Principal Issues: (1) Based on a specific provision in its original enabling documents is there a risk that the organization might be reassessed as a taxable entity?
(2) Will the organization lose its NPO status if it carries out certain proposed activities?
(3) Does section 159 apply to the legal representatives of the organization?
Position: (1) This is a completed transaction and outside of Rulings' authority but likely no.
(2) This question should be the subject of an advanced ruling request, but likely no.
(3) Question of Fact
Reasons: (1) The structure of this particular organization is quite unique. The wording is not clearly fatal to qualification as an NPO in these circumstances and not only was any questionable wording changed, it was never acted upon. The ultimate determination would have to be made by Compliance Programs Branch.
(2) The proposed activity is a means for the NPO to pursue its objects
(3) The application of section 159 depends on many factors, which determinations are outside of this Directorate's knowledge or mandate. If, at any time, the Organization violated the NPO rules, and thereby became taxable, section 159 may have application.
2007-022138
XXXXXXXXXX Renée Shields
(613) 948-5273
February 20, 2007
Dear XXXXXXXXXX:
Re: Qualification as a Non-profit Organization ("NPO")
This is in response to your letter of January 17, 2007 requesting our comments about the NPO status of the XXXXXXXXXX (the "Organization") in light of certain facts and intended activities.

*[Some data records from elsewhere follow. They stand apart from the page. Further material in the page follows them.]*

(* ===== verification/Comparators.v ===== *)
(** Comparators of [Array.prototype.sort] and the stable sort itself.

    A comparator is a function to [Z] read by its sign, as JavaScript reads
    it; [a || b] between two comparators is [cmp_then].  [Comparator] states
    what the callers of [sort] rely on: swapping the arguments flips the sign
    and "not after" is transitive.  The instances cover the shapes the sources
    use, so a comparator written with them is consistent by type-class search.
    The lemmas on [js_sort] are the ones the clients apply. *)

From Stdlib Require Import QArith.
From S2P Require Import Prelude.
Open Scope Z_scope.

Class Comparator {A} (c : A -> A -> Z) : Prop := {
  cmp_opp : forall a b, Z.sgn (c b a) = - Z.sgn (c a b);
  cmp_trans : forall a b d, c a b <= 0 -> c b d <= 0 -> c a d <= 0
}.

Section facts.
Context {A : Type} (c : A -> A -> Z) `{!Comparator c}.

Lemma cmp_refl a : c a a = 0.
Proof using Type*. pose proof (cmp_opp (c:=c) a a). lia. Qed.

Lemma cmp_total a b : c a b <= 0 \/ c b a <= 0.
Proof using Type*. pose proof (cmp_opp (c:=c) a b). lia. Qed.

Lemma cmp_lt_trans a b d : c a b < 0 -> c b d <= 0 -> c a d < 0.
Proof using Type*.
  intros H1 H2. pose proof (cmp_opp (c:=c) a d) as Ho. pose proof (cmp_opp (c:=c) a b).
  destruct (Z.lt_ge_cases (c a d) 0); [done|].
  assert (c b a <= 0) by (apply (cmp_trans b d a); lia). lia.
Qed.

Lemma cmp_le_lt_trans a b d : c a b <= 0 -> c b d < 0 -> c a d < 0.
Proof using Type*.
  intros H1 H2. pose proof (cmp_opp (c:=c) a d) as Ho. pose proof (cmp_opp (c:=c) b d).
  destruct (Z.lt_ge_cases (c a d) 0); [done|].
  assert (c d b <= 0) by (apply (cmp_trans d a b); lia). lia.
Qed.

Lemma cmp_eq_trans a b d : c a b = 0 -> c b d = 0 -> c a d = 0.
Proof using Type*.
  intros H1 H2. pose proof (cmp_opp (c:=c) a b). pose proof (cmp_opp (c:=c) b d).
  pose proof (cmp_opp (c:=c) a d).
  assert (c a d <= 0) by (apply (cmp_trans a b d); lia).
  assert (c d a <= 0) by (apply (cmp_trans d b a); lia). lia.
Qed.
End facts.

(** * The comparator shapes of the sources *)

(** [f(a) - f(b)] *)
Definition cmp_asc {A} (f : A -> Z) (a b : A) : Z := f a - f b.

(** [f(b) - f(a)] *)
Definition cmp_desc {A} (f : A -> Z) (a b : A) : Z := f b - f a.

(** [c1(a, b) || c2(a, b)] *)
Definition cmp_then {A} (c1 c2 : A -> A -> Z) (a b : A) : Z :=
  if c1 a b =? 0 then c2 a b else c1 a b.

(** [a < b ? -1 : a > b ? 1 : 0] on strings: code-unit order. *)
Fixpoint str_cmp (a b : string) : Z :=
  match a, b with
  | EmptyString, EmptyString => 0
  | EmptyString, _ => -1
  | _, EmptyString => 1
  | String x a', String y b' =>
      if (code x <? code y)%N then -1 else if (code y <? code x)%N then 1 else str_cmp a' b'
  end.

Definition cmp_on {A B} (f : A -> B) (c : B -> B -> Z) (a b : A) : Z := c (f a) (f b).

(** [f(a) === f(b) ? 0 : f(a) ? -1 : 1] *)
Definition cmp_true_first {A} (f : A -> bool) (a b : A) : Z :=
  if Bool.eqb (f a) (f b) then 0 else if f a then -1 else 1.

(** [(f(a) ?? Infinity) - (f(b) ?? Infinity)]; [Infinity - Infinity] is [NaN],
    which [||] and [sort] read as zero. *)
Definition cmp_opt_inf {A} (f : A -> option Z) (a b : A) : Z :=
  match f a, f b with
  | Some x, Some y => x - y
  | Some _, None => -1
  | None, Some _ => 1
  | None, None => 0
  end.

#[export] Instance cmp_asc_comparator {A} (f : A -> Z) : Comparator (cmp_asc f).
Proof. split; unfold cmp_asc; lia. Qed.

#[export] Instance cmp_desc_comparator {A} (f : A -> Z) : Comparator (cmp_desc f).
Proof. split; unfold cmp_desc; lia. Qed.

#[export] Instance cmp_on_comparator {A B} (f : A -> B) c :
  Comparator c -> Comparator (cmp_on f c).
Proof.
  intros Hc. split; unfold cmp_on; intros.
  - apply cmp_opp.
  - by eapply cmp_trans.
Qed.

#[export] Instance cmp_true_first_comparator {A} (f : A -> bool) : Comparator (cmp_true_first f).
Proof.
  split; unfold cmp_true_first; intros.
  - destruct (f a), (f b); done.
  - destruct (f a), (f b), (f d); done.
Qed.

#[export] Instance cmp_opt_inf_comparator {A} (f : A -> option Z) : Comparator (cmp_opt_inf f).
Proof.
  split; unfold cmp_opt_inf; intros.
  - destruct (f a), (f b); simpl; lia.
  - destruct (f a), (f b), (f d); simpl in *; lia.
Qed.

#[export] Instance cmp_then_comparator {A} (c1 c2 : A -> A -> Z) :
  Comparator c1 -> Comparator c2 -> Comparator (cmp_then c1 c2).
Proof.
  intros H1 H2. split.
  - intros a b. unfold cmp_then.
    pose proof (cmp_opp (c:=c1) a b). pose proof (cmp_opp (c:=c2) a b).
    destruct (Z.eqb_spec (c1 a b) 0), (Z.eqb_spec (c1 b a) 0); lia.
  - intros a b d. unfold cmp_then.
    destruct (Z.eqb_spec (c1 a b) 0) as [E1|E1], (Z.eqb_spec (c1 b d) 0) as [E2|E2]; intros L1 L2.
    + rewrite (cmp_eq_trans c1 a b d) by done. simpl. by eapply cmp_trans.
    + assert (c1 a d < 0) by (eapply (cmp_le_lt_trans c1 a b d); lia).
      destruct (Z.eqb_spec (c1 a d) 0); lia.
    + assert (c1 a d < 0) by (eapply (cmp_lt_trans c1 a b d); lia).
      destruct (Z.eqb_spec (c1 a d) 0); lia.
    + assert (c1 a d < 0) by (eapply (cmp_lt_trans c1 a b d); lia).
      destruct (Z.eqb_spec (c1 a d) 0); lia.
Qed.

(** Numbers that are not integers are rationals. *)
Definition q_cmp (a b : Q) : Z :=
  match Qcompare a b with Lt => -1 | Eq => 0 | Gt => 1 end.

#[export] Instance q_cmp_comparator : Comparator q_cmp.
Proof.
  split.
  - intros a b. unfold q_cmp. rewrite <- (Qcompare_antisym a b). by destruct (Qcompare a b).
  - intros a b d. unfold q_cmp.
    destruct (Qcompare_spec a b) as [H1|H1|H1], (Qcompare_spec b d) as [H2|H2|H2],
      (Qcompare_spec a d) as [H3|H3|H3]; try lia; exfalso.
    + rewrite H1, H2 in H3. by apply Qlt_irrefl in H3.
    + rewrite H1 in H3. by apply (Qlt_irrefl b), (Qlt_trans _ d).
    + rewrite H2 in H1. by apply (Qlt_irrefl a), (Qlt_trans _ d).
    + apply (Qlt_irrefl a), (Qlt_trans _ b); [done|]. by apply (Qlt_trans _ d).
Qed.

(** [(f(a) ?? Infinity) - (f(b) ?? Infinity)] on rationals. *)
Definition cmp_opt_q {A} (f : A -> option Q) (a b : A) : Z :=
  match f a, f b with
  | Some x, Some y => q_cmp x y
  | Some _, None => -1
  | None, Some _ => 1
  | None, None => 0
  end.

#[export] Instance cmp_opt_q_comparator {A} (f : A -> option Q) : Comparator (cmp_opt_q f).
Proof.
  split; unfold cmp_opt_q; intros.
  - destruct (f a), (f b); simpl; try lia. apply (cmp_opp (c:=q_cmp)).
  - destruct (f a), (f b), (f d); simpl in *; try lia. by eapply (cmp_trans (c:=q_cmp)).
Qed.

Lemma code_inj x y : code x = code y -> x = y.
Proof.
  unfold code. intros H. rewrite <- (ascii_N_embedding x), <- (ascii_N_embedding y). congruence.
Qed.

Lemma str_cmp_eq a b : str_cmp a b = 0 <-> a = b.
Proof.
  revert b. induction a as [|x a IH]; intros [|y b]; simpl; split; try done.
  - destruct (N.ltb_spec (code x) (code y)); [done|].
    destruct (N.ltb_spec (code y) (code x)); [done|].
    intros H1%IH. f_equal; [apply code_inj; lia|done].
  - intros [= -> ->]. rewrite N.ltb_irrefl. by apply IH.
Qed.

#[export] Instance str_cmp_comparator : Comparator str_cmp.
Proof.
  split.
  - induction a as [|x a IH]; intros [|y b]; simpl; try done.
    destruct (N.ltb_spec (code x) (code y)), (N.ltb_spec (code y) (code x)); try done; lia.
  - induction a as [|x a IH]; intros [|y b] [|z d]; simpl; try done; try lia.
    destruct (N.ltb_spec (code x) (code y)), (N.ltb_spec (code y) (code x)),
      (N.ltb_spec (code y) (code z)), (N.ltb_spec (code z) (code y)),
      (N.ltb_spec (code x) (code z)), (N.ltb_spec (code z) (code x)); try lia; eauto.
Qed.

(** * The sort *)

Fixpoint insert_by {A} (c : A -> A -> Z) (x : A) (l : list A) : list A :=
  match l with
  | [] => [x]
  | y :: l' => if 0 <? c x y then y :: insert_by c x l' else x :: y :: l'
  end.

(** [l.sort(c)]: stable, so an element stays before the later ones it ties with. *)
Definition js_sort {A} (c : A -> A -> Z) (l : list A) : list A := foldr (insert_by c) [] l.

Section sort.
Context {A : Type} (c : A -> A -> Z).

Lemma insert_by_perm x l : insert_by c x l ≡ₚ x :: l.
Proof.
  induction l as [|y l IH]; simpl; [done|].
  destruct (0 <? c x y); [|done]. rewrite IH. apply Permutation_swap.
Qed.

Lemma js_sort_perm l : js_sort c l ≡ₚ l.
Proof. induction l as [|x l IH]; simpl; [done|]. by rewrite insert_by_perm, IH. Qed.

Lemma js_sort_elem x l : x ∈ js_sort c l <-> x ∈ l.
Proof. by rewrite js_sort_perm. Qed.

Lemma js_sort_length l : length (js_sort c l) = length l.
Proof. by rewrite js_sort_perm. Qed.

Lemma js_sort_nil l : js_sort c l = [] <-> l = [].
Proof.
  split; [|by intros ->]. intros H. apply length_zero_iff_nil.
  by rewrite <- js_sort_length, H.
Qed.

(** The sort is stable: what ties, or is smaller, stays in front. *)
Lemma js_sort_stable x y l : before x y l -> c x y <= 0 -> before x y (js_sort c l).
Proof.
  intros Hb Hc. induction l as [|z l IH]; simpl; [by destruct Hb as ([] & ? & ? & ?)|].
  apply before_cons_inv in Hb as [[-> Hy]|Hb].
  - rewrite <- (js_sort_elem y l) in Hy. clear IH. induction (js_sort c l) as [|w m IHm]; simpl; [by apply not_elem_of_nil in Hy|].
    destruct (Z.ltb_spec 0 (c x w)); [|by apply before_head]. apply elem_of_cons in Hy as [->|Hy]; [lia|].
    by apply before_cons, IHm.
  - specialize (IH Hb). induction (js_sort c l) as [|w m IHm]; simpl; [by destruct IH as ([] & ? & ? & ?)|].
    destruct (0 <? c z w); [|by apply before_cons]. apply before_cons_inv in IH as [[-> Hy]|IH].
    + apply before_head. rewrite insert_by_perm. by right.
    + by apply before_cons, IHm.
Qed.

(** A comparator that decides by a rank first sorts by the rank, consistent or not. *)
Lemma js_sort_ranked (f : A -> Z) l :
  (forall a b, 0 < c a b -> f b <= f a) -> (forall a b, c a b <= 0 -> f a <= f b) ->
  StronglySorted (fun a b => f a <= f b) (js_sort c l).
Proof.
  intros Hgt Hle. induction l as [|x l IH]; simpl; [constructor|].
  induction IH as [|y m Hs IH Hy]; simpl; [repeat constructor|]. destruct (Z.ltb_spec 0 (c x y)) as [H|H].
  - constructor; [done|]. rewrite insert_by_perm. constructor; [by apply Hgt|done].
  - apply Hle in H. constructor; [by constructor|]. constructor; [done|].
    eapply Forall_impl; [exact Hy|]. simpl. intros z Hz. lia.
Qed.

Context `{!Comparator c}.

Definition le_by (a b : A) : Prop := c a b <= 0.

Lemma insert_by_sorted x l : StronglySorted le_by l -> StronglySorted le_by (insert_by c x l).
Proof using Type*.
  induction 1 as [|y l Hs IH Hy]; simpl; [repeat constructor|].
  destruct (Z.ltb_spec 0 (c x y)) as [Hlt|Hge].
  - constructor; [done|]. rewrite insert_by_perm. constructor; [|done].
    unfold le_by. pose proof (cmp_opp (c:=c) x y). lia.
  - constructor; [by constructor|]. constructor; [done|].
    eapply Forall_impl; [exact Hy|]. intros z Hz. unfold le_by in *.
    by apply (cmp_trans x y z).
Qed.

Lemma js_sort_sorted l : StronglySorted le_by (js_sort c l).
Proof using Type*.
  induction l as [|x l IH]; simpl; [constructor|by apply insert_by_sorted].
Qed.

Lemma js_sort_id l : StronglySorted le_by l -> js_sort c l = l.
Proof.
  induction 1 as [|x l Hs IH Hx]; simpl; [done|]. rewrite IH.
  destruct l as [|y l]; simpl; [done|].
  apply Forall_cons_1 in Hx as [Hxy _]. unfold le_by in Hxy.
  destruct (Z.ltb_spec 0 (c x y)); [lia|done].
Qed.

(** The head is a minimum, and nothing that precedes it in [l] ties with it. *)
Lemma js_sort_head l x r : js_sort c l = x :: r ->
  x ∈ l /\ (forall y, y ∈ l -> c x y <= 0) /\
  (exists l1 l2, l = l1 ++ x :: l2 /\ forall y, y ∈ l1 -> c x y < 0).
Proof using Type*.
  revert x r. induction l as [|z l IH]; simpl; intros x r H; [done|].
  destruct (js_sort c l) as [|y s] eqn:E; simpl in H.
  - apply js_sort_nil in E as ->. injection H as <- <-.
    split; [by left|]. split.
    + intros y Hy%list_elem_of_singleton. subst. rewrite cmp_refl; done.
    + exists [], []. split; [done|]. intros y Hy. by apply not_elem_of_nil in Hy.
  - destruct (IH y s eq_refl) as (Hy & Hmin & l1 & l2 & -> & Hfirst).
    destruct (Z.ltb_spec 0 (c z y)) as [Hlt|Hge]; injection H as <- <-.
    + pose proof (cmp_opp (c:=c) z y).
      split; [by right|]. split.
      * intros w [->|Hw]%elem_of_cons; [lia|auto].
      * exists (z :: l1), l2. split; [done|].
        intros w [->|Hw]%elem_of_cons; [lia|auto].
    + split; [by left|]. split.
      * intros w [->|Hw]%elem_of_cons; [rewrite cmp_refl; done|].
        apply (cmp_trans z y w); auto.
      * exists [], (l1 ++ y :: l2). split; [done|].
        intros w Hw. by apply not_elem_of_nil in Hw.
Qed.

Lemma sorted_unique l1 l2 :
  (forall a b, a ∈ l1 -> b ∈ l1 -> c a b = 0 -> a = b) ->
  StronglySorted le_by l1 -> StronglySorted le_by l2 -> l1 ≡ₚ l2 -> l1 = l2.
Proof using Type*.
  intros Heq Hs1. revert l2 Heq. induction Hs1 as [|x l1 Hs1 IH Hx]; intros l2 Heq Hs2 Hp.
  - apply Permutation_nil_l in Hp. done.
  - destruct Hs2 as [|y l2 Hs2 Hy]; [by apply Permutation_nil_r in Hp|].
    assert (x = y) as <-.
    { assert (Hyin : y ∈ x :: l1) by (rewrite Hp; left).
      assert (Hxin : x ∈ y :: l2) by (rewrite <- Hp; left).
      apply elem_of_cons in Hxin as [->|Hxin]; [done|].
      rewrite Forall_forall in Hx, Hy. specialize (Hy _ Hxin).
      apply elem_of_cons in Hyin as [->|Hyin]; [done|]. specialize (Hx _ Hyin).
      apply Heq; [by left|by right|]. unfold le_by in *.
      pose proof (cmp_opp (c:=c) x y). lia. }
    f_equal. apply IH; [|done|by apply Permutation_cons_inv in Hp].
    intros a b Ha Hb. apply Heq; by right.
Qed.

(** Inputs that are permutations of each other sort alike when only equal
    elements tie. *)
Lemma js_sort_canonical l1 l2 :
  (forall a b, a ∈ l1 -> b ∈ l1 -> c a b = 0 -> a = b) ->
  l1 ≡ₚ l2 -> js_sort c l1 = js_sort c l2.
Proof using Type*.
  intros Heq Hp. apply sorted_unique.
  - intros a b. rewrite !js_sort_elem. apply Heq.
  - apply js_sort_sorted.
  - apply js_sort_sorted.
  - by rewrite !js_sort_perm.
Qed.
End sort.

The situation outlined in your letter appears to relate to a factual one, involving a specific taxpayer. It is not this Directorate's practice to comment on proposed transactions involving specific taxpayers other than in the form of an advanced income tax ruling. For more information about how to obtain a ruling, please refer to Information Circular 70-6R5, "Advanced Income Tax Rulings, dated May 17, 2002. This Information Circular and other Canada Revenue Agency ("CRA") publications can be accessed on the internet at http://www.cra-arc.gc.ca. With respect to situations involving a specific taxpayer and a transaction that has already been completed, you should submit all relevant facts and documentation to officials of the appropriate Tax Services Office ("TSO") for their views. A list of TSOs is available on the "Contact Us" page of the CRA website. Although we cannot provide binding comments on the specific situation, we are prepared to provide the following general comments, which may be of assistance.
The Organization has been filing as an NPO whose members are associations with similar non-profit objectives.
Your first concern involves the original wording of the Organization's Letters Patent. Upon incorporation, the Letters Patent included an Article stating that upon liquidation or winding-up of the Organization, all of its remaining assets after payment of its liabilities would be distributed among the members. This Article was amended approximately three years later to provide that upon liquidation or winding-up of the Organization, all of its remaining assets after payment of its liabilities would be distributed by the directors of the Organization in their sole discretion. You have asked whether the Organization is at risk of being reassessed as a taxable entity for the period from incorporation to the amendment of its Letters Patent.
To qualify as a tax-exempt NPO, one of the requirements outlined in paragraph 149(1)(l) of the Income Tax Act (the "Act") is that the entity be organized and operated such that no part of its income is payable to or otherwise available for the personal benefit of a member. As noted in ¶11 of IT-496R, "Non-Profit Organizations," an NPO may run into difficulty with this prohibition upon wind-up. For this reason, it is recommended that the enabling documents provide that on wind-up, an NPO's assets and accumulated income will be transferred to another NPO or a registered charity with similar objects.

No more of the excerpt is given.